Stored data
***
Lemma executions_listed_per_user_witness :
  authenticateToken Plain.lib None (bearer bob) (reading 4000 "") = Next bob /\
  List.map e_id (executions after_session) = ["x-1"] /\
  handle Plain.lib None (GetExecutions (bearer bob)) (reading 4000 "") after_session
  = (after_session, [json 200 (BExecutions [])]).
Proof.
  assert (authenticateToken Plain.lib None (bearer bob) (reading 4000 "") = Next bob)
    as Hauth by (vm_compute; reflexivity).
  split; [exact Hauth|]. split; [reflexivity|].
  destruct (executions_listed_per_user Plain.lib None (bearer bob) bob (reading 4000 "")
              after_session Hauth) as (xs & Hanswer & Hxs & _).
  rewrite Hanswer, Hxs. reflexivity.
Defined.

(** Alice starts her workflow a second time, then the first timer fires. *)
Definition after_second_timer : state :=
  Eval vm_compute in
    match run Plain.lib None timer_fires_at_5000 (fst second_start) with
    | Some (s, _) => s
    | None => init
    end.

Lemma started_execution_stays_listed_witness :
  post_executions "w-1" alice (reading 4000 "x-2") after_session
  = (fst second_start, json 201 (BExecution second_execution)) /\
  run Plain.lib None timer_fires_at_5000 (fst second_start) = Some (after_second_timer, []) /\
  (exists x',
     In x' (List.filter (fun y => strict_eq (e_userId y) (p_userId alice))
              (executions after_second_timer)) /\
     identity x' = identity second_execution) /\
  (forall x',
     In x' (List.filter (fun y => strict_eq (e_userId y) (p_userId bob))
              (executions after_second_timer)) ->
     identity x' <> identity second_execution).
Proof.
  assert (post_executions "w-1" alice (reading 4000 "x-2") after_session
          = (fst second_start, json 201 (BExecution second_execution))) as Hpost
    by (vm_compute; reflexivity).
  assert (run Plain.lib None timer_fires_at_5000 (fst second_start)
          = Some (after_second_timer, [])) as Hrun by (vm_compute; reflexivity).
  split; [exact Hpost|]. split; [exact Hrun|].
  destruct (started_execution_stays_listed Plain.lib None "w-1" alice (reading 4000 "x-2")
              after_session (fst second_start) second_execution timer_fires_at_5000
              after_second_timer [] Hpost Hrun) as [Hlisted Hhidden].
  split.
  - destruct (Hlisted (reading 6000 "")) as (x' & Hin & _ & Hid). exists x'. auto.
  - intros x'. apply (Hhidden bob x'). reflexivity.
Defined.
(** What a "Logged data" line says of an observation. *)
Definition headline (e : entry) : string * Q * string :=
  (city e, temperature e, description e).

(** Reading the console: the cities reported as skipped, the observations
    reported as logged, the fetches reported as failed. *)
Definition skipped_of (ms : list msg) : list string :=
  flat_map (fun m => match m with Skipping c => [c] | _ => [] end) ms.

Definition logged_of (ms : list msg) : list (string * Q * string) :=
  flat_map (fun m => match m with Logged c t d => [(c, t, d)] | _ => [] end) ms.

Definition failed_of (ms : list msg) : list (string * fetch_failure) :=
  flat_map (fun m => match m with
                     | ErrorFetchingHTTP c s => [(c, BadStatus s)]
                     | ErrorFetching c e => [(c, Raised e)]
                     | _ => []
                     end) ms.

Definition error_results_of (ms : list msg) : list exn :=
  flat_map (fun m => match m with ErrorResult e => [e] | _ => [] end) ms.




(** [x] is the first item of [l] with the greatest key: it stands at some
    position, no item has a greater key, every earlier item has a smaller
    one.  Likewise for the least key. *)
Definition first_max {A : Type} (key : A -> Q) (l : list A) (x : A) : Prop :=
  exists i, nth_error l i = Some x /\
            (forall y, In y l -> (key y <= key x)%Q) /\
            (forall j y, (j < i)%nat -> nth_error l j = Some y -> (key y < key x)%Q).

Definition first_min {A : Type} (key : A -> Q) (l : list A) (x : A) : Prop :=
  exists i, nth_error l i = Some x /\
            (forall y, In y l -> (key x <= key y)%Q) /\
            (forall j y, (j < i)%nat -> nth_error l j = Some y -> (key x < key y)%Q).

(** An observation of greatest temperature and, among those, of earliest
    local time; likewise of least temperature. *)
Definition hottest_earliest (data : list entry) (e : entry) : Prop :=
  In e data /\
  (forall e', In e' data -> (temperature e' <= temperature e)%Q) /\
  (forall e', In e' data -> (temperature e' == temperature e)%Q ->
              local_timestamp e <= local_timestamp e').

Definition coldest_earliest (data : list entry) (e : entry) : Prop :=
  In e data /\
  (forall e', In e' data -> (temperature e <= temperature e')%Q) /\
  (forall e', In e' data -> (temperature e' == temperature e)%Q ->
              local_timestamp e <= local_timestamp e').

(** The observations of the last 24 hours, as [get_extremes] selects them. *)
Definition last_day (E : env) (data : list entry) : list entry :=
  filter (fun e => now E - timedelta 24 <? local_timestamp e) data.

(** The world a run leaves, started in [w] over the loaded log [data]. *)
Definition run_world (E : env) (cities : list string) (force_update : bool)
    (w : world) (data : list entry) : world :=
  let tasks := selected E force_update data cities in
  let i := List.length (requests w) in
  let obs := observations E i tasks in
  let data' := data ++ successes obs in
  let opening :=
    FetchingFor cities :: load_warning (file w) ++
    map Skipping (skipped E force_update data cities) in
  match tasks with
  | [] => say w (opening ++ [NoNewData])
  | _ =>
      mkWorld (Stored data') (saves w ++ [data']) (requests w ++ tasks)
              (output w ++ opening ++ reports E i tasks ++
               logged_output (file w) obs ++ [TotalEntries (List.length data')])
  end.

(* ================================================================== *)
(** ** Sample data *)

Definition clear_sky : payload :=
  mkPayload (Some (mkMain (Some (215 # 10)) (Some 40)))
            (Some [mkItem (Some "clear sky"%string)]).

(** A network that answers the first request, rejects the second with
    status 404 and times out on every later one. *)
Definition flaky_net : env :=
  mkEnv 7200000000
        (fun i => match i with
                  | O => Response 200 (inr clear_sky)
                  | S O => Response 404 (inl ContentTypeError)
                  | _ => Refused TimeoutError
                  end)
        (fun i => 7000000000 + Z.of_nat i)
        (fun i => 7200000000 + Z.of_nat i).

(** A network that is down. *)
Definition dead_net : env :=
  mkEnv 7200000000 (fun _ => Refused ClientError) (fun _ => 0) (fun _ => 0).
***
Work instruction
Word for word, return all of the records.

Final answer
Lemma executions_listed_per_user_witness :
  authenticateToken Plain.lib None (bearer bob) (reading 4000 "") = Next bob /\
  List.map e_id (executions after_session) = ["x-1"] /\
  handle Plain.lib None (GetExecutions (bearer bob)) (reading 4000 "") after_session
  = (after_session, [json 200 (BExecutions [])]).
Proof.
  assert (authenticateToken Plain.lib None (bearer bob) (reading 4000 "") = Next bob)
    as Hauth by (vm_compute; reflexivity).
  split; [exact Hauth|]. split; [reflexivity|].
  destruct (executions_listed_per_user Plain.lib None (bearer bob) bob (reading 4000 "")
              after_session Hauth) as (xs & Hanswer & Hxs & _).
  rewrite Hanswer, Hxs. reflexivity.
Defined.

(** Alice starts her workflow a second time, then the first timer fires. *)
Definition after_second_timer : state :=
  Eval vm_compute in
    match run Plain.lib None timer_fires_at_5000 (fst second_start) with
    | Some (s, _) => s
    | None => init
    end.

Lemma started_execution_stays_listed_witness :
  post_executions "w-1" alice (reading 4000 "x-2") after_session
  = (fst second_start, json 201 (BExecution second_execution)) /\
  run Plain.lib None timer_fires_at_5000 (fst second_start) = Some (after_second_timer, []) /\
  (exists x',
     In x' (List.filter (fun y => strict_eq (e_userId y) (p_userId alice))
              (executions after_second_timer)) /\
     identity x' = identity second_execution) /\
  (forall x',
     In x' (List.filter (fun y => strict_eq (e_userId y) (p_userId bob))
              (executions after_second_timer)) ->
     identity x' <> identity second_execution).
Proof.
  assert (post_executions "w-1" alice (reading 4000 "x-2") after_session
          = (fst second_start, json 201 (BExecution second_execution))) as Hpost
    by (vm_compute; reflexivity).
  assert (run Plain.lib None timer_fires_at_5000 (fst second_start)
          = Some (after_second_timer, [])) as Hrun by (vm_compute; reflexivity).
  split; [exact Hpost|]. split; [exact Hrun|].
  destruct (started_execution_stays_listed Plain.lib None "w-1" alice (reading 4000 "x-2")
              after_session (fst second_start) second_execution timer_fires_at_5000
              after_second_timer [] Hpost Hrun) as [Hlisted Hhidden].
  split.
  - destruct (Hlisted (reading 6000 "")) as (x' & Hin & _ & Hid). exists x'. auto.
  - intros x'. apply (Hhidden bob x'). reflexivity.
Defined.
(** What a "Logged data" line says of an observation. *)
Definition headline (e : entry) : string * Q * string :=
  (city e, temperature e, description e).

(** Reading the console: the cities reported as skipped, the observations
    reported as logged, the fetches reported as failed. *)
Definition skipped_of (ms : list msg) : list string :=
  flat_map (fun m => match m with Skipping c => [c] | _ => [] end) ms.

Definition logged_of (ms : list msg) : list (string * Q * string) :=
  flat_map (fun m => match m with Logged c t d => [(c, t, d)] | _ => [] end) ms.

Definition failed_of (ms : list msg) : list (string * fetch_failure) :=
  flat_map (fun m => match m with
                     | ErrorFetchingHTTP c s => [(c, BadStatus s)]
                     | ErrorFetching c e => [(c, Raised e)]
                     | _ => []
                     end) ms.

Definition error_results_of (ms : list msg) : list exn :=
  flat_map (fun m => match m with ErrorResult e => [e] | _ => [] end) ms.




(** [x] is the first item of [l] with the greatest key: it stands at some
    position, no item has a greater key, every earlier item has a smaller
    one.  Likewise for the least key. *)
Definition first_max {A : Type} (key : A -> Q) (l : list A) (x : A) : Prop :=
  exists i, nth_error l i = Some x /\
            (forall y, In y l -> (key y <= key x)%Q) /\
            (forall j y, (j < i)%nat -> nth_error l j = Some y -> (key y < key x)%Q).

Definition first_min {A : Type} (key : A -> Q) (l : list A) (x : A) : Prop :=
  exists i, nth_error l i = Some x /\
            (forall y, In y l -> (key x <= key y)%Q) /\
            (forall j y, (j < i)%nat -> nth_error l j = Some y -> (key x < key y)%Q).

(** An observation of greatest temperature and, among those, of earliest
    local time; likewise of least temperature. *)
Definition hottest_earliest (data : list entry) (e : entry) : Prop :=
  In e data /\
  (forall e', In e' data -> (temperature e' <= temperature e)%Q) /\
  (forall e', In e' data -> (temperature e' == temperature e)%Q ->
              local_timestamp e <= local_timestamp e').

Definition coldest_earliest (data : list entry) (e : entry) : Prop :=
  In e data /\
  (forall e', In e' data -> (temperature e <= temperature e')%Q) /\
  (forall e', In e' data -> (temperature e' == temperature e)%Q ->
              local_timestamp e <= local_timestamp e').

(** The observations of the last 24 hours, as [get_extremes] selects them. *)
Definition last_day (E : env) (data : list entry) : list entry :=
  filter (fun e => now E - timedelta 24 <? local_timestamp e) data.

(** The world a run leaves, started in [w] over the loaded log [data]. *)
Definition run_world (E : env) (cities : list string) (force_update : bool)
    (w : world) (data : list entry) : world :=
  let tasks := selected E force_update data cities in
  let i := List.length (requests w) in
  let obs := observations E i tasks in
  let data' := data ++ successes obs in
  let opening :=
    FetchingFor cities :: load_warning (file w) ++
    map Skipping (skipped E force_update data cities) in
  match tasks with
  | [] => say w (opening ++ [NoNewData])
  | _ =>
      mkWorld (Stored data') (saves w ++ [data']) (requests w ++ tasks)
              (output w ++ opening ++ reports E i tasks ++
               logged_output (file w) obs ++ [TotalEntries (List.length data')])
  end.

(* ================================================================== *)
(** ** Sample data *)

Definition clear_sky : payload :=
  mkPayload (Some (mkMain (Some (215 # 10)) (Some 40)))
            (Some [mkItem (Some "clear sky"%string)]).

(** A network that answers the first request, rejects the second with
    status 404 and times out on every later one. *)
Definition flaky_net : env :=
  mkEnv 7200000000
        (fun i => match i with
                  | O => Response 200 (inr clear_sky)
                  | S O => Response 404 (inl ContentTypeError)
                  | _ => Refused TimeoutError
                  end)
        (fun i => 7000000000 + Z.of_nat i)
        (fun i => 7200000000 + Z.of_nat i).

(** A network that is down. *)
Definition dead_net : env :=
  mkEnv 7200000000 (fun _ => Refused ClientError) (fun _ => 0) (fun _ => 0).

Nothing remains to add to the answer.